Gig review: John Zorn at 60
Nick Hasted has been a film journalist since 1986. He writes about film, music, books and comics for The Independent, Sight & Sound, Uncut and Little White Lies. He has published two books: The Dark Story of Eminem (2002), and You Really Got Me: The Story of The Kinks (2011), both from Omnibus Press.
Monday 15 July 2013
John Zorn is the prodigious exemplar of downtown New York’s avant-garde. He’s the most uncategorisable of the musicians who made their way during the city’s economically bankrupt, artistically rich 1970s, sharing the era’s punk spirit, but applying it over subsequent decades to classical music, free jazz, thrash-metal, klezmer, and anything else his generous, fierce and obsessive mind alighted on.
It’s typical of this impatiently creative man that this celebration of him turning sixty is happening when he’s 59 (the birthday isn’t till September). The seven sections of this three-hour, multi-band show give a fair taste of his broad but consistent vision.
You don’t often see someone conducting throat-shredding screams, but Zorn loves pushing the human voice to its limit. When I saw his thrash-jazz band Naked City in New York in 1990, Japan’s Yamatsuka Eye was the scream soloist; here, it’s ex-Faith 'No More' singer Mike Patton. He rests in a simian hunch between eruptions, burly and impressive in his own right. Zorn, looking like an ageing urban goblin in hoodie and camouflage trousers, capers delightedly. Patton is playing the part of a 14th century warrior monk, growling of “spilt blood” in a piece inspired by the Templars.

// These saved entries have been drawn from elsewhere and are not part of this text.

(* ===== verification/WinCodec.v ===== *)
(** * The Windows H.264 encoder (platform/windows/src/codec.rs)

    The event accounting of asynchronous transforms, the encoder worker, its front end
    with the request deadline, and the encoder the streamer uses.  The Media Foundation
    transform and the video processor are parameters; the events a poll finds are an
    argument of the operation that polls.  [None] is a panic. *)

From S2P Require Import Prelude Protocol Capture Surface Nv12.

Open Scope Z_scope.

(** ** Event accounting *)

Definition MAX_ASYNC_INPUT_CREDITS : Z := 8.
Definition MAX_PENDING_OUTPUT_EVENTS : Z := 8.
Definition MFT_OUTPUT_NO_SAMPLE_STATUS : Z := 0x300.
Definition MFT_OUTPUT_INCOMPLETE_STATUS : Z := 0x1000000.

Inductive AsyncPumpEvent := Pump_NeedInput | Pump_HaveOutput | Pump_DrainComplete.
Record AsyncPump := mkAsyncPump {
  ap_input_credits : Z; ap_pending_output_events : Z; ap_drain_complete : bool
}.
Definition AsyncPump_new : AsyncPump := mkAsyncPump 0 0 false.

Definition bounded_increment (n limit : Z) : option Z :=
  c ← checked_add usize_max n 1; if c <=? limit then Some c else None.
Definition AsyncPump_observe (p : AsyncPump) (event : AsyncPumpEvent) :
    result CodecError unit * AsyncPump :=
  match event with
  | Pump_NeedInput =>
      match bounded_increment (ap_input_credits p) MAX_ASYNC_INPUT_CREDITS with
      | Some c => (Ok tt, mkAsyncPump c (ap_pending_output_events p) (ap_drain_complete p))
      | None => (Err Codec_BackendLost, p)
      end
  | Pump_HaveOutput =>
      match bounded_increment (ap_pending_output_events p) MAX_PENDING_OUTPUT_EVENTS with
      | Some c => (Ok tt, mkAsyncPump (ap_input_credits p) c (ap_drain_complete p))
      | None => (Err Codec_BackendLost, p)
      end
  | Pump_DrainComplete => (Ok tt, mkAsyncPump (ap_input_credits p) (ap_pending_output_events p) true)
  end.
Definition take_input_credit (p : AsyncPump) : bool * AsyncPump :=
  match checked_sub (ap_input_credits p) 1 with
  | Some c => (true, mkAsyncPump c (ap_pending_output_events p) (ap_drain_complete p))
  | None => (false, p)
  end.
Definition pump_take_output_event (p : AsyncPump) : bool * AsyncPump :=
  match checked_sub (ap_pending_output_events p) 1 with
  | Some c => (true, mkAsyncPump (ap_input_credits p) c (ap_drain_complete p))
  | None => (false, p)
  end.
Definition pump_take_drain_complete (p : AsyncPump) : bool * AsyncPump :=
  (ap_drain_complete p, mkAsyncPump (ap_input_credits p) (ap_pending_output_events p) false).

Record AsyncInputScheduler (T : Type) := mkAsyncInputScheduler {
  as_pump : AsyncPump; as_queued_inputs : list T
}.
Arguments mkAsyncInputScheduler {T} _ _.
Arguments as_pump {T} _.
Arguments as_queued_inputs {T} _.

Section scheduler.
Context {T : Type}.
Abbreviation scheduler := (AsyncInputScheduler T).
Definition AsyncInputScheduler_new : scheduler := mkAsyncInputScheduler AsyncPump_new [].
Definition scheduler_observe (s : scheduler) (event : AsyncPumpEvent) :
    result CodecError unit * scheduler :=
  let '(r, p) := AsyncPump_observe (as_pump s) event in
  (r, mkAsyncInputScheduler p (as_queued_inputs s)).
Definition scheduler_enqueue (s : scheduler) (input : T) : result CodecError unit * scheduler :=
  if len (as_queued_inputs s) =? MAX_ASYNC_INPUT_CREDITS then (Err Codec_BackendLost, s)
  else (Ok tt, mkAsyncInputScheduler (as_pump s) (as_queued_inputs s ++ [input])).
Definition take_ready_input (s : scheduler) : option T * scheduler :=
  match as_queued_inputs s with
  | [] => (None, s)
  | input :: queue =>
      match take_input_credit (as_pump s) with
      | (true, p) => (Some input, mkAsyncInputScheduler p queue)
      | (false, p) => (None, mkAsyncInputScheduler p (as_queued_inputs s))
      end
  end.
Definition scheduler_take_output_event (s : scheduler) : bool * scheduler :=
  let '(b, p) := pump_take_output_event (as_pump s) in
  (b, mkAsyncInputScheduler p (as_queued_inputs s)).
Definition scheduler_take_drain_complete (s : scheduler) : bool * scheduler :=
  let '(b, p) := pump_take_drain_complete (as_pump s) in
  (b, mkAsyncInputScheduler p (as_queued_inputs s)).
End scheduler.

(** ** Outputs of a transform *)

Record OutputBufferSpec := mkOutputBufferSpec { ob_capacity : Z; ob_alignment : option Z }.
Definition is_power_of_two (z : Z) : bool := (0 <? z) && (2 ^ Z.log2 z =? z).
Definition output_buffer_spec (cb_size cb_alignment : Z) : result CodecError OutputBufferSpec :=
  guard! cb_size =? 0 else Codec_BackendUnavailable ;;
  if cb_alignment =? 0 then Ok (mkOutputBufferSpec cb_size None) else
  if is_power_of_two cb_alignment
  then a ← ok_or (checked_sub cb_alignment 1) Codec_BackendUnavailable;
       Ok (mkOutputBufferSpec cb_size (Some a))
  else Err Codec_BackendUnavailable.

Definition no_sample (output_status : Z) : bool :=
  Z.land output_status MFT_OUTPUT_NO_SAMPLE_STATUS =? MFT_OUTPUT_NO_SAMPLE_STATUS.
Definition output_sample_is_usable (output_status : Z) (sample_len : option Z) : option Z :=
  if no_sample output_status then None else
  n ← sample_len; if n =? 0 then None else Some n.
Definition output_requires_retry (output_status : Z) : bool :=
  negb (Z.land output_status MFT_OUTPUT_INCOMPLETE_STATUS =? 0).

Definition response_requires_worker_shutdown {A} (response : result CodecError A) : bool :=
  match response with Ok _ => false | Err Codec_OutputPending => false | Err _ => true end.

(** The codes [classify_hresult] and the pollers tell apart. *)
Inductive Hresult :=
  | Hr_DeviceRemoved | Hr_DeviceReset | Hr_DeviceHung | Hr_FailedStartStreaming
  | Hr_NeedMoreInput | Hr_Other (code : Z).
Definition classify_hresult (code : Hresult) : CodecError :=
  match code with
  | Hr_DeviceRemoved | Hr_DeviceReset | Hr_DeviceHung | Hr_FailedStartStreaming => Codec_BackendLost
  | _ => Codec_BackendUnavailable
  end.

(** ** The encoder worker *)

Record PendingInput := mkPendingInput {
  pi_frame_id : Z; pi_timestamp_us : Z; pi_timestamp_hns : Z; pi_forced_keyframe : bool
}.
Record InputSample := mkInputSample { is_nv12 : bytes; is_time : Z; is_duration : Z }.
Record PendingSubmission := mkPendingSubmission { ps_sample : InputSample; ps_input : PendingInput }.
Record NativeOutput := mkNativeOutput { no_timestamp_hns : option Z; no_keyframe : bool; no_data : bytes }.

This links it conceptually to the utterly different sound-world of 'The Holy Visions', an a cappella Latin work for five female voices inspired by 12-century composer-mystic Hildegard von Bingen. This is the most outré work of the night, breaking furthest from the contexts in which Zorn is usually understood. The singers act like Macbeth witches by way of a Mario Bava horror film. Switch your attention from this to 'The Alchemist', a beautiful piece for string quartet referencing another renegade mystic, John Dee, with its shivering pauses recalling Bernard Hermann’s Hitchcock soundtracks, and the thematic bonds between this wildly diverse music tighten.
It’s when Zorn takes up his sax and places himself at the music’s heart that his strengths and limitations become obvious. There’s a foursquare momentum that’s not as complex as it first sounds, for all its buzzing energy. But the eruptions of violent playing Zorn demands clearly exhilarate his musicians. Bassist Trevor Dunn is breathless between solos, yet looks like there’s nowhere else he’d rather be. Intensity, whether of beauty or aggression, is all. “Thank you! 60!” Zorn yelps near the end. Sixty not out, certainly.